◆ **Task item**
Write each of the records out again exactly.

◆ **Dataset excerpts**
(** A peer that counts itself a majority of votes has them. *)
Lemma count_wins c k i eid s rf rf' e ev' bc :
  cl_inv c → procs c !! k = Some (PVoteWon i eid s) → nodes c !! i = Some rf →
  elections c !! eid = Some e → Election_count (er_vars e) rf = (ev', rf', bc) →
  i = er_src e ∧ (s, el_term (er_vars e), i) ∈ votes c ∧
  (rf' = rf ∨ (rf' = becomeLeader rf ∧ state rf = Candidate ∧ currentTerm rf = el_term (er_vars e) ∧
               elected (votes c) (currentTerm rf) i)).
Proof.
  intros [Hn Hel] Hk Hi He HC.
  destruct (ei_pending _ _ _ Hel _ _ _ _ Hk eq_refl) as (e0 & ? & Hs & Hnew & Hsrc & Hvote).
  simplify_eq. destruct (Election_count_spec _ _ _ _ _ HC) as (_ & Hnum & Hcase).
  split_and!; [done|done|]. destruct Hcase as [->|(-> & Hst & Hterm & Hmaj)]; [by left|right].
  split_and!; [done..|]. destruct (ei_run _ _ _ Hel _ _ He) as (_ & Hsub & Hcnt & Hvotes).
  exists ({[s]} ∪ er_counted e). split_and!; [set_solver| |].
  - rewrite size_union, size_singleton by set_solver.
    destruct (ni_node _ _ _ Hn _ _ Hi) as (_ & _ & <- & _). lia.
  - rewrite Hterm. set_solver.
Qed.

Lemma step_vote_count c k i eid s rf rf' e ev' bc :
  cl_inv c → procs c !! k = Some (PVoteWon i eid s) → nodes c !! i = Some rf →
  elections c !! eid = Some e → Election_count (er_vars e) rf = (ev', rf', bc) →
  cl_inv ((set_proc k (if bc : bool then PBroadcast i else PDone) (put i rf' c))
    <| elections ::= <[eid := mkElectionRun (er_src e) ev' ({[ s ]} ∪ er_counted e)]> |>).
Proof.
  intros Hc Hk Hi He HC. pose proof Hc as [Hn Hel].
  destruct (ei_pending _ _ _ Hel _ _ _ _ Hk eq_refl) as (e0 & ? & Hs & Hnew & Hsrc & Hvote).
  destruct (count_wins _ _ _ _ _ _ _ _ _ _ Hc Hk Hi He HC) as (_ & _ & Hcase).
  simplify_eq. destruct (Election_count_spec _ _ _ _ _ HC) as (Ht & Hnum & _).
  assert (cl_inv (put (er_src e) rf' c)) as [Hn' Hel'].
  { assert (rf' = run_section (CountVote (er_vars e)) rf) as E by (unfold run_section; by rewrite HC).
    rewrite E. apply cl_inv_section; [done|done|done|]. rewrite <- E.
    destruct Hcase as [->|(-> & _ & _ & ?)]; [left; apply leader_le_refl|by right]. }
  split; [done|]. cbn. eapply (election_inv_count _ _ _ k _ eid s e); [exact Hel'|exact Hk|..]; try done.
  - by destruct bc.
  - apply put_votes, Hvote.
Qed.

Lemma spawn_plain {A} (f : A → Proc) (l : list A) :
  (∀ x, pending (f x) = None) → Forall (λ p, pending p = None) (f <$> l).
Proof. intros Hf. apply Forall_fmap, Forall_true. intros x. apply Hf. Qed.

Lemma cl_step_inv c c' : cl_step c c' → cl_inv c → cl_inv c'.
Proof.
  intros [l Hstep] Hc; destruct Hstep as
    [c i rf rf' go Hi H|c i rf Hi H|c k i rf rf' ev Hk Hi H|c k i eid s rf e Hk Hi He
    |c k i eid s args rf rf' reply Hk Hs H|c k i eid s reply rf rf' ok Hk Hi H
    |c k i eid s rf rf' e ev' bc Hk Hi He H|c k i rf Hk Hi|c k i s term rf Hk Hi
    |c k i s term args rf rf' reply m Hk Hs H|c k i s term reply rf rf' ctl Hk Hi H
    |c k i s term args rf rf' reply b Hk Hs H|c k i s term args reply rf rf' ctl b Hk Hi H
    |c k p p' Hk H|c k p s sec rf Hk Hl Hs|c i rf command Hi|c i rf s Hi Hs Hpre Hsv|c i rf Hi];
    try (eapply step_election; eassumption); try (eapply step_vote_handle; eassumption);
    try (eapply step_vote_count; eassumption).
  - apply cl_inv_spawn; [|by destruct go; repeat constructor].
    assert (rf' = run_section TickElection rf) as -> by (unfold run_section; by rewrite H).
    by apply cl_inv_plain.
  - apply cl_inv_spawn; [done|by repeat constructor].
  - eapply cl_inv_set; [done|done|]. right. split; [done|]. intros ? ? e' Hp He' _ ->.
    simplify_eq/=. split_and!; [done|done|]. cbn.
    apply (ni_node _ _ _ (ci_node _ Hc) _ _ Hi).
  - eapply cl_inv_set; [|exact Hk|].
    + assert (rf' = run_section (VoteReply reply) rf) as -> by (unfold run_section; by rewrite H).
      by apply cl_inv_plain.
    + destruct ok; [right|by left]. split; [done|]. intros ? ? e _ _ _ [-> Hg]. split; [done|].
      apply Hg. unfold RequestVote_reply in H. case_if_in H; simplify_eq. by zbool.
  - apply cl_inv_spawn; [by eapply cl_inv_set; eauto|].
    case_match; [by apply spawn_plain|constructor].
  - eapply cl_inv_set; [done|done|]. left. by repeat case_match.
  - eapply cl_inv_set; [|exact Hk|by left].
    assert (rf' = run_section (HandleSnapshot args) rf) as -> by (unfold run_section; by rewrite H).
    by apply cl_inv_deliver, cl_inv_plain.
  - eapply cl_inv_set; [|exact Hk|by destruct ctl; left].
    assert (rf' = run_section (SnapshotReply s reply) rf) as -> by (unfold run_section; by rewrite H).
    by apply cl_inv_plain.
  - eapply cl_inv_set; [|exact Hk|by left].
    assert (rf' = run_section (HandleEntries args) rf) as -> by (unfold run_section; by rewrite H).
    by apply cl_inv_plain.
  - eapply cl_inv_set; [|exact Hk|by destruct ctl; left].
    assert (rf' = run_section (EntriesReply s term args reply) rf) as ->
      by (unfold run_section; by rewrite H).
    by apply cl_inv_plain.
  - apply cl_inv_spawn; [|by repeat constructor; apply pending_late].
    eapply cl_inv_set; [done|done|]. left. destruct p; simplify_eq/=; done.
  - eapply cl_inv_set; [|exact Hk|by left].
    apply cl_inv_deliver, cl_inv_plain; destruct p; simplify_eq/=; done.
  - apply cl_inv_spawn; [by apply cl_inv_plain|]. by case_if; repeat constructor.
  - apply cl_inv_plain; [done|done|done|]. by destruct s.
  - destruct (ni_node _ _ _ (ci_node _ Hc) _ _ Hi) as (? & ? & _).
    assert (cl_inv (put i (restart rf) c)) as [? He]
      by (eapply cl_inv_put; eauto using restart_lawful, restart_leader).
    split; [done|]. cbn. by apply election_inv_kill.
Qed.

◆ **Answer to this exercise**
(** A peer that counts itself a majority of votes has them. *)
Lemma count_wins c k i eid s rf rf' e ev' bc :
  cl_inv c → procs c !! k = Some (PVoteWon i eid s) → nodes c !! i = Some rf →
  elections c !! eid = Some e → Election_count (er_vars e) rf = (ev', rf', bc) →
  i = er_src e ∧ (s, el_term (er_vars e), i) ∈ votes c ∧
  (rf' = rf ∨ (rf' = becomeLeader rf ∧ state rf = Candidate ∧ currentTerm rf = el_term (er_vars e) ∧
               elected (votes c) (currentTerm rf) i)).
Proof.
  intros [Hn Hel] Hk Hi He HC.
  destruct (ei_pending _ _ _ Hel _ _ _ _ Hk eq_refl) as (e0 & ? & Hs & Hnew & Hsrc & Hvote).
  simplify_eq. destruct (Election_count_spec _ _ _ _ _ HC) as (_ & Hnum & Hcase).
  split_and!; [done|done|]. destruct Hcase as [->|(-> & Hst & Hterm & Hmaj)]; [by left|right].
  split_and!; [done..|]. destruct (ei_run _ _ _ Hel _ _ He) as (_ & Hsub & Hcnt & Hvotes).
  exists ({[s]} ∪ er_counted e). split_and!; [set_solver| |].
  - rewrite size_union, size_singleton by set_solver.
    destruct (ni_node _ _ _ Hn _ _ Hi) as (_ & _ & <- & _). lia.
  - rewrite Hterm. set_solver.
Qed.

Lemma step_vote_count c k i eid s rf rf' e ev' bc :
  cl_inv c → procs c !! k = Some (PVoteWon i eid s) → nodes c !! i = Some rf →
  elections c !! eid = Some e → Election_count (er_vars e) rf = (ev', rf', bc) →
  cl_inv ((set_proc k (if bc : bool then PBroadcast i else PDone) (put i rf' c))
    <| elections ::= <[eid := mkElectionRun (er_src e) ev' ({[ s ]} ∪ er_counted e)]> |>).
Proof.
  intros Hc Hk Hi He HC. pose proof Hc as [Hn Hel].
  destruct (ei_pending _ _ _ Hel _ _ _ _ Hk eq_refl) as (e0 & ? & Hs & Hnew & Hsrc & Hvote).
  destruct (count_wins _ _ _ _ _ _ _ _ _ _ Hc Hk Hi He HC) as (_ & _ & Hcase).
  simplify_eq. destruct (Election_count_spec _ _ _ _ _ HC) as (Ht & Hnum & _).
  assert (cl_inv (put (er_src e) rf' c)) as [Hn' Hel'].
  { assert (rf' = run_section (CountVote (er_vars e)) rf) as E by (unfold run_section; by rewrite HC).
    rewrite E. apply cl_inv_section; [done|done|done|]. rewrite <- E.
    destruct Hcase as [->|(-> & _ & _ & ?)]; [left; apply leader_le_refl|by right]. }
  split; [done|]. cbn. eapply (election_inv_count _ _ _ k _ eid s e); [exact Hel'|exact Hk|..]; try done.
  - by destruct bc.
  - apply put_votes, Hvote.
Qed.

Lemma spawn_plain {A} (f : A → Proc) (l : list A) :
  (∀ x, pending (f x) = None) → Forall (λ p, pending p = None) (f <$> l).
Proof. intros Hf. apply Forall_fmap, Forall_true. intros x. apply Hf. Qed.

Lemma cl_step_inv c c' : cl_step c c' → cl_inv c → cl_inv c'.
Proof.
  intros [l Hstep] Hc; destruct Hstep as
    [c i rf rf' go Hi H|c i rf Hi H|c k i rf rf' ev Hk Hi H|c k i eid s rf e Hk Hi He
    |c k i eid s args rf rf' reply Hk Hs H|c k i eid s reply rf rf' ok Hk Hi H
    |c k i eid s rf rf' e ev' bc Hk Hi He H|c k i rf Hk Hi|c k i s term rf Hk Hi
    |c k i s term args rf rf' reply m Hk Hs H|c k i s term reply rf rf' ctl Hk Hi H
    |c k i s term args rf rf' reply b Hk Hs H|c k i s term args reply rf rf' ctl b Hk Hi H
    |c k p p' Hk H|c k p s sec rf Hk Hl Hs|c i rf command Hi|c i rf s Hi Hs Hpre Hsv|c i rf Hi];
    try (eapply step_election; eassumption); try (eapply step_vote_handle; eassumption);
    try (eapply step_vote_count; eassumption).
  - apply cl_inv_spawn; [|by destruct go; repeat constructor].
    assert (rf' = run_section TickElection rf) as -> by (unfold run_section; by rewrite H).
    by apply cl_inv_plain.
  - apply cl_inv_spawn; [done|by repeat constructor].
  - eapply cl_inv_set; [done|done|]. right. split; [done|]. intros ? ? e' Hp He' _ ->.
    simplify_eq/=. split_and!; [done|done|]. cbn.
    apply (ni_node _ _ _ (ci_node _ Hc) _ _ Hi).
  - eapply cl_inv_set; [|exact Hk|].
    + assert (rf' = run_section (VoteReply reply) rf) as -> by (unfold run_section; by rewrite H).
      by apply cl_inv_plain.
    + destruct ok; [right|by left]. split; [done|]. intros ? ? e _ _ _ [-> Hg]. split; [done|].
      apply Hg. unfold RequestVote_reply in H. case_if_in H; simplify_eq. by zbool.
  - apply cl_inv_spawn; [by eapply cl_inv_set; eauto|].
    case_match; [by apply spawn_plain|constructor].
  - eapply cl_inv_set; [done|done|]. left. by repeat case_match.
  - eapply cl_inv_set; [|exact Hk|by left].
    assert (rf' = run_section (HandleSnapshot args) rf) as -> by (unfold run_section; by rewrite H).
    by apply cl_inv_deliver, cl_inv_plain.
  - eapply cl_inv_set; [|exact Hk|by destruct ctl; left].
    assert (rf' = run_section (SnapshotReply s reply) rf) as -> by (unfold run_section; by rewrite H).
    by apply cl_inv_plain.
  - eapply cl_inv_set; [|exact Hk|by left].
    assert (rf' = run_section (HandleEntries args) rf) as -> by (unfold run_section; by rewrite H).
    by apply cl_inv_plain.
  - eapply cl_inv_set; [|exact Hk|by destruct ctl; left].
    assert (rf' = run_section (EntriesReply s term args reply) rf) as ->
      by (unfold run_section; by rewrite H).
    by apply cl_inv_plain.
  - apply cl_inv_spawn; [|by repeat constructor; apply pending_late].
    eapply cl_inv_set; [done|done|]. left. destruct p; simplify_eq/=; done.
  - eapply cl_inv_set; [|exact Hk|by left].
    apply cl_inv_deliver, cl_inv_plain; destruct p; simplify_eq/=; done.
  - apply cl_inv_spawn; [by apply cl_inv_plain|]. by case_if; repeat constructor.
  - apply cl_inv_plain; [done|done|done|]. by destruct s.
  - destruct (ni_node _ _ _ (ci_node _ Hc) _ _ Hi) as (? & ? & _).
    assert (cl_inv (put i (restart rf) c)) as [? He]
      by (eapply cl_inv_put; eauto using restart_lawful, restart_leader).
    split; [done|]. cbn. by apply election_inv_kill.
Qed.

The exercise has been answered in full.